In addition to the growing number of refugees, at least 1 million people have been displaced within Ukraine, International Organization for Migration director general Antonio Vitorino told reporters. The scale of the humanitarian crisis is so extreme that the “worst case scenario” in the IOM’s contingency planning has already been surpassed, he said.
Russian- and Ukrainian-speaking trained psychologists are badly needed, Vitorino said, as more traumatized witnesses join those fleeing.
Nationwide, thousands of people are thought to have been killed across Ukraine, both civilians and soldiers, since Russian forces invaded two weeks ago. City officials in the blockaded port city of Mariupol have said 1,200 residents have been killed there, including three in the bombing of a children’s hospital. In Ukraine’s second largest city, Kharkiv, the prosecutor’s office has said 282 residents have been killed, including several children.
The United Nations human rights office said Wednesday it had recorded the killings of 516 civilians in Ukraine in the two weeks since Russia invaded, including 37 children. Most have been caused by “the use of explosive weapons with a wide impact area,” it said. It believes the real toll is “considerably higher” and noted that its numbers don’t include some areas of “intense hostilities,” including Mariupol.

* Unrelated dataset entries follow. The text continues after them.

(** A refresh that changes nothing publishes nothing: projecting the same
    federation, attention and local marks again leaves the index exactly as it
    was and yields the same projection with the same revision. *)
Theorem project_idempotent st attention local i :
  index_wf i →
  let '(i', p) := project st attention local i in project st attention local i' = (i', p).
Proof.
  intros [_ _ _ Hn _]. destruct (retained_settled st attention local i Hn) as (Hv & Hk & Hs).
  unfold project at 1. set (w := retrack st attention local i) in *.
  set (h := foldl retire (history i) (vanished st attention local (tracked i))).
  set (pub := {| pub_needs_you := _ |}). set (rev := if bool_decide (published i = Some pub) then _ else _).
  unfold project.
  assert (retrack st attention local
    {| tracked := w.1; history := h; next_rank := w.2; index_revision := rev; published := Some pub |}
    = w) as ->.
  { unfold retrack at 1. cbn [tracked next_rank]. fold (kept st attention local w.1). rewrite Hk.
    destruct w as [m n]. apply track_settled. intros [id c] Hin%elem_of_entries. by apply Hs. }
  cbn [tracked history published index_revision]. rewrite Hv. cbn [foldl].
  fold pub. by rewrite bool_decide_eq_true_2.
Qed.

(** ** Concrete inboxes *)

Definition placed_b (i : AgentCardIndex) (id : AgentId) (sec : AgentCardSection) (pin : bool) : bool :=
  match tracked i !! id with
  | Some t => bool_decide (tr_section t = sec) && bool_decide (pinned (card_marks (tr_card t)) = pin)
  | None => false
  end.

Lemma placed_b_spec i id sec pin : placed_b i id sec pin = true → placed i id sec pin.
Proof.
  unfold placed_b, placed. destruct (tracked i !! id) as [t|]; [|done].
  intros [H1%bool_decide_eq_true H2%bool_decide_eq_true]%andb_true_iff. eauto.
Qed.

Lemma default_index_wf : index_wf AgentCardIndex_default.
Proof.
  split; cbn; [done|apply Nat.le_0_l|by intros c ?%elem_of_nil|done|done].
Qed.

Definition ex_local : LocalView :=
  {| local_marks := ∅; local_aliases := Aliases_default; local_now_ms := 0 |}.
Definition ex_pair : FederationState :=
  ex_federation Live [agent_json "p1" "working"; agent_json "p2" "working"].
Definition ex_project (st : FederationState) (i : AgentCardIndex) :=
  project st AttentionIndex_default ex_local i.
Definition ex_inbox : AgentCardIndex := (ex_project ex_pair AgentCardIndex_default).1.
Definition ex_key1 : AgentId := pane_agent_key ex_pane.
Definition ex_key2 : AgentId := pane_agent_key ex_pane2.

Lemma ex_inbox_wf : index_wf ex_inbox.
Proof. exact (project_wf ex_pair AttentionIndex_default ex_local _ default_index_wf). Qed.

Lemma resolve_card_exact_witness :
  federation_wf ex_working ∧
  resolve_card ex_key1 ex_working = Ok {| route_pane := ex_pane; route_generation := 1 |} ∧
  route_of ex_working ex_key1 {| route_pane := ex_pane; route_generation := 1 |} ∧
  resolve_card ex_key1 ex_dropped = Err TargetUnavailable.
Proof.
  assert (resolve_card ex_key1 ex_working = Ok {| route_pane := ex_pane; route_generation := 1 |})
    as H by by vm_compute.
  split; [exact (ex_federation_wf _ _)|split; [exact H|split; [|by vm_compute]]].
  apply (resolve_card_exact ex_key1 ex_working (ex_federation_wf _ _)). exact H.
Defined.

Lemma inbox_keeps_agents_witness :
  index_wf ex_inbox ∧ index_wf (ex_project ex_dropped ex_inbox).1.
Proof.
  split; [exact ex_inbox_wf|].
  pose proof (inbox_keeps_agents ex_dropped AttentionIndex_default ex_local ex_inbox ex_inbox_wf) as H.
  unfold ex_project. destruct (project _ _ _ _) as [i' p]. exact (proj1 H).
Defined.

Lemma actionable_cards_resolve_witness :
  card_actionable <$> head (cards (ex_project ex_pair ex_inbox).2) = Some true ∧
  ∃ c r, c ∈ cards (ex_project ex_pair ex_inbox).2 ∧
    resolve_card (card_agent c) ex_pair = Ok r ∧ card_pane c = Some (route_pane r).
Proof.
  assert (card_actionable <$> head (cards (ex_project ex_pair ex_inbox).2) = Some true) as H
    by (vm_compute; reflexivity).
  split; [exact H|].
  pose proof (actionable_cards_resolve ex_pair AttentionIndex_default ex_local ex_inbox
    (ex_federation_wf _ _) ex_inbox_wf) as Hc.
  change (project ex_pair AttentionIndex_default ex_local ex_inbox) with (ex_project ex_pair ex_inbox) in Hc.
  destruct (cards (ex_project ex_pair ex_inbox).2) as [|c l]; [discriminate H|].
  injection H as H. destruct (Hc c (list_elem_of_here _ _) H) as (r & Hr & Hp).
  exists c, r. split; [left|split; [exact Hr|exact Hp]].
Defined.

Lemma section_order_stable_witness :
  placed ex_inbox ex_key1 InWorking false ∧ ex_key1 ≠ ex_key2 ∧
  (listed_before (section_cards (tracked (ex_project ex_pair ex_inbox).1) InWorking) ex_key1 ex_key2 ↔
   listed_before (section_cards (tracked ex_inbox) InWorking) ex_key1 ex_key2).
Proof.
  assert (placed ex_inbox ex_key1 InWorking false) as H1 by (apply placed_b_spec; by vm_compute).
  assert (placed ex_inbox ex_key2 InWorking false) as H2 by (apply placed_b_spec; by vm_compute).
  assert (ex_key1 ≠ ex_key2) as H3 by (apply (bool_decide_unpack _); by vm_compute).
  split; [exact H1|split; [exact H3|]].
  refine (proj1 (section_order_stable ex_pair AttentionIndex_default ex_local ex_inbox InWorking
           ex_key1 ex_key2 false false ex_inbox_wf H1 _ _ H3) H2);
    apply placed_b_spec; by vm_compute.
Defined.

Lemma project_idempotent_witness :
  index_wf ex_inbox ∧
  let '(i', p) := ex_project ex_pair ex_inbox in ex_project ex_pair i' = (i', p).
Proof.
  split; [exact ex_inbox_wf|].
  exact (project_idempotent ex_pair AttentionIndex_default ex_local ex_inbox ex_inbox_wf).
Defined.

Some of the latest refugees have seen those deaths first-hand. Their testimonies will be a critical part of efforts to hold Russia accountable for targeting civilians and civilian structures like hospitals and homes.
The International Criminal Court prosecutor last week launched an investigation that could target senior officials believed responsible for war crimes, after dozens of the court’s member states asked him to act. Evidence collection has begun.
U.S. Vice President Kamala Harris on Thursday embraced calls for an international war crimes investigation of Russia, expressing outrage over the bombing of the children’s hospital in Mariupol. “Absolutely there should be an investigation, and we should all be watching,” she said.
Some countries continued to ease measures for refugees. Britain said that from Tuesday, Ukrainians with passports no longer need to travel to a visa application center to provide fingerprints and can instead apply to enter the U.K. online and give fingerprints after arrival. Fewer than 1,000 visas have been granted out of more than 22,000 applications for Ukrainians to join their families there.
Ukrainians who manage to flee fear for those who can’t.
“I am afraid,” said Anna Potapola, a mother of two who arrived in Poland from the city of Dnipro. “When we had to leave Ukraine my children asked me, ‘Will we survive?’ I am very afraid and scared for the people left behind.”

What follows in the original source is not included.